The result: XML used as a poor-custom-meta-programming language.
Question: Can I offer a base servlet? you only need to inherit your concrete servlet and setting up the service with my provided API inside the init() method, this way you can integrate with any thing easily.
Current typical answer: but it isn't cool, is old, is boring, where is the XML? where are the annotations? calling Java methods? bah.
We are losing the mind.
Jose M. Arranz
ItsNat Natural AJAX: 0% custom tags, 0% XML (is up to you), 0% view-metaprogramming, 0% code in the view.
Jim replied on Fri, 2008/03/28 - 12:58am
As a group, we seem to be absolutely enamoured with abstractions upon abstractions -- I blogged about this topic almost two years ago, in my article Too Many Levels of Abstraction if anyone is interested.

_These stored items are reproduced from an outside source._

Lemma dedup_into_order p a b r :
  a ≠ [] → b ≠ [] → b ≠ a → b ∉ p →
  comes_before a b (dedup_into (∅, []) (p ++ a :: b :: r)).2.
Proof.
  intros Ha Hb Hba Hbp.
  replace (p ++ a :: b :: r) with ((p ++ [a]) ++ b :: r)
    by by rewrite <- app_assoc.
  rewrite dedup_into_app.
  set (st1 := dedup_into (∅, []) (p ++ [a])).
  assert (cand_inv st1) as Hst1 by apply dedup_into_inv, cand_inv_empty.
  assert (a ∈ st1.2) as Ha1.
  { apply dedup_into_keeps; [apply cand_inv_empty| |done].
    apply elem_of_app. right. by left. }
  assert (b ∉ st1.2) as Hb1.
  { destruct (dedup_into_extends (∅, []) (p ++ [a])) as (ext & E & Hext).
    fold st1 in E. rewrite E. simpl.
    intros [?|Hin]%Hext%elem_of_app; [done|].
    by apply list_elem_of_singleton in Hin. }
  pose proof (dedup_into_keeps st1 (b :: r) b Hst1 ltac:(by left) Hb) as Hb2.
  destruct (dedup_into_extends st1 (b :: r)) as (ext & E & _).
  rewrite E in Hb2 |- *.
  apply comes_before_split; [done|].
  apply elem_of_app in Hb2 as [?|?]; done.
Qed.

Lemma derived_variants_acc lower acc cs :
  foldl (λ extra s,
           if negb (truthy (Some s)) then extra
           else
             let s2 := lower s in
             let s3 := remove_spaces s2 in
             let extra :=
               if has_char 46 s2 then extra ++ [after_last 46 s2]
               else extra in
             extra ++ [s2; s3]) acc cs
  = acc ++ derived_variants lower cs.
Proof.
  unfold derived_variants. revert acc.
  induction cs as [|c cs IH]; intros acc; [by rewrite app_nil_r|].
  simpl foldl. rewrite IH. symmetry. rewrite IH. cbv zeta.
  destruct c as [|c0 c']; [done|]. simpl negb. cbv iota.
  destruct (has_char 46 (lower (c0 :: c'))); by rewrite <- ?app_assoc.
Qed.

Lemma derived_variants_app lower l1 l2 :
  derived_variants lower (l1 ++ l2)
  = derived_variants lower l1 ++ derived_variants lower l2.
Proof.
  unfold derived_variants at 1. rewrite foldl_app.
  fold (derived_variants lower l1). apply derived_variants_acc.
Qed.

Lemma derived_variants_dot lower s post :
  s ≠ [] → has_char 46 (lower s) = true →
  derived_variants lower (s :: post)
  = after_last 46 (lower s) :: lower s :: remove_spaces (lower s)
    :: derived_variants lower post.
Proof.
  intros Hs Hdot. unfold derived_variants at 1. simpl foldl.
  rewrite derived_variants_acc. cbv zeta. rewrite Hdot.
  by destruct s.
Qed.

(** C1, as the code has it: for a base entry [s] whose lowercase form
    contains a '.', the post-dot substring is derived just before the
    lowercase form. So when that substring is not empty and the lowercase
    form occurs neither among the base entries nor among the variants of
    the base entries before [s], the candidate list has the post-dot
    substring before the lowercase form. *)
Theorem build_icon_candidates_dot_order
    lower desktop_file exe_name last_word w icon pre s post :
  result_of (read_icon_from_desktop desktop_file) w = Ok icon →
  base_candidates icon exe_name last_word = pre ++ s :: post →
  has_char 46 (lower s) = true →
  after_last 46 (lower s) ≠ [] →
  lower s ∉ base_candidates icon exe_name last_word →
  lower s ∉ derived_variants lower pre →
  ∃ cands,
    result_of (build_icon_candidates lower desktop_file exe_name last_word) w
    = Ok cands
    ∧ comes_before (after_last 46 (lower s)) (lower s) cands.
Proof.
  intros Hicon Hbase Hdot Htail Hnb Hnd.
  eexists. split; [by apply run_build_icon_candidates|].
  unfold candidates_for. cbv zeta.
  assert (s ≠ []) as Hs.
  { apply (base_candidates_not_empty icon exe_name last_word).
    rewrite Hbase. apply elem_of_app. right. by left. }
  set (cs := base_candidates icon exe_name last_word) in *.
  assert (comes_before (after_last 46 (lower s)) (lower s)
            (dedup_into (∅, []) (cs ++ derived_variants lower cs)).2) as Hcb.
  { rewrite Hbase at 2.
    rewrite derived_variants_app, derived_variants_dot by done.
    rewrite app_assoc. apply dedup_into_order.
    - done.
    - intros E. by rewrite E in Hdot.
    - intros E. pose proof (after_last_no_char 46 (lower s)) as H.
      rewrite <- E in H. congruence.
    - intros [?|?]%elem_of_app; done. }
  destruct (truthy last_word); [|done].
  destruct (add_words_extends lower
              (dedup_into (∅, []) (cs ++ derived_variants lower cs))
              (split (default [] last_word))) as [ext ->].
  by apply comes_before_app_r.
Qed.

Lemma build_icon_candidates_dot_order_witness :
  ∃ cands,
    result_of (build_icon_candidates ascii_lower
                 (Some (py "/usr/share/applications/org.example.App.desktop"))
                 None None) (boot os1)
    = Ok cands
    ∧ comes_before (after_last 46 (ascii_lower (py "org.example.App")))
        (ascii_lower (py "org.example.App")) cands.
Proof.
  apply (build_icon_candidates_dot_order ascii_lower
           (Some (py "/usr/share/applications/org.example.App.desktop"))
           None None (boot os1) (Some (py "org.example.App"))
           [] (py "org.example.App") []).
  - by vm_compute.
  - by vm_compute.
  - by vm_compute.
  - by vm_compute.
  - vm_compute. intros H. apply list_elem_of_singleton in H. done.
  - vm_compute. intros H. by apply elem_of_nil in H.
Defined.

(** C1, as stated, fails: for the descriptor icon "org.example.App" (no
    exec hint, no normalized hint) the candidates are "org.example.App",
    "app", "org.example.app": the lowercase form does not come before the
    post-dot substring. *)
Lemma build_icon_candidates_lowercase_not_first :
  let cands := [py "org.example.App"; py "app"; py "org.example.app"] in
  result_of (build_icon_candidates ascii_lower
               (Some (py "/usr/share/applications/org.example.App.desktop"))
               None None) (boot os1)
  = Ok cands
  ∧ ¬ comes_before (py "org.example.app") (py "app") cands.
Proof.
  split; [by vm_compute|].
  intros (i & j & Hlt & Hi & Hj). vm_compute in Hi, Hj.
  destruct i as [|[|[|i]]]; try done.
  destruct j as [|[|[|j]]]; try done; lia.
Qed.

(** * Further properties *)

Lemma place_buttons_length sw x y rh sizes :
  length (place_buttons sw x y rh sizes) = length sizes.
Proof.
  revert x y rh. induction sizes as [|[w h] sizes IH]; intros x y rh; [done|].
  simpl. destruct (x + w + padding >? sw)%Z; simpl; by rewrite IH.
Qed.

Management summary -- some things are already abstractions by their very nature.
-- Jim
Joe replied on Thu, 2008/04/03 - 4:05pm
Tiago Brito Spindola replied on Tue, 2008/04/08 - 5:15am
I don't agree with Adam Bien. I do appreciate the possibility to replace underline implementation when necessary. Of course the overuse of abstraction should be avoid, but if you program against interfaces you need a away to configure the application. It can be done with XML or directly in the Java code, the problem is to find the correct balance between both. If you would like to have a look how configuration and replacement of underline implementation can be achieved see my article (Spring In Small Doses) about development application with Spring.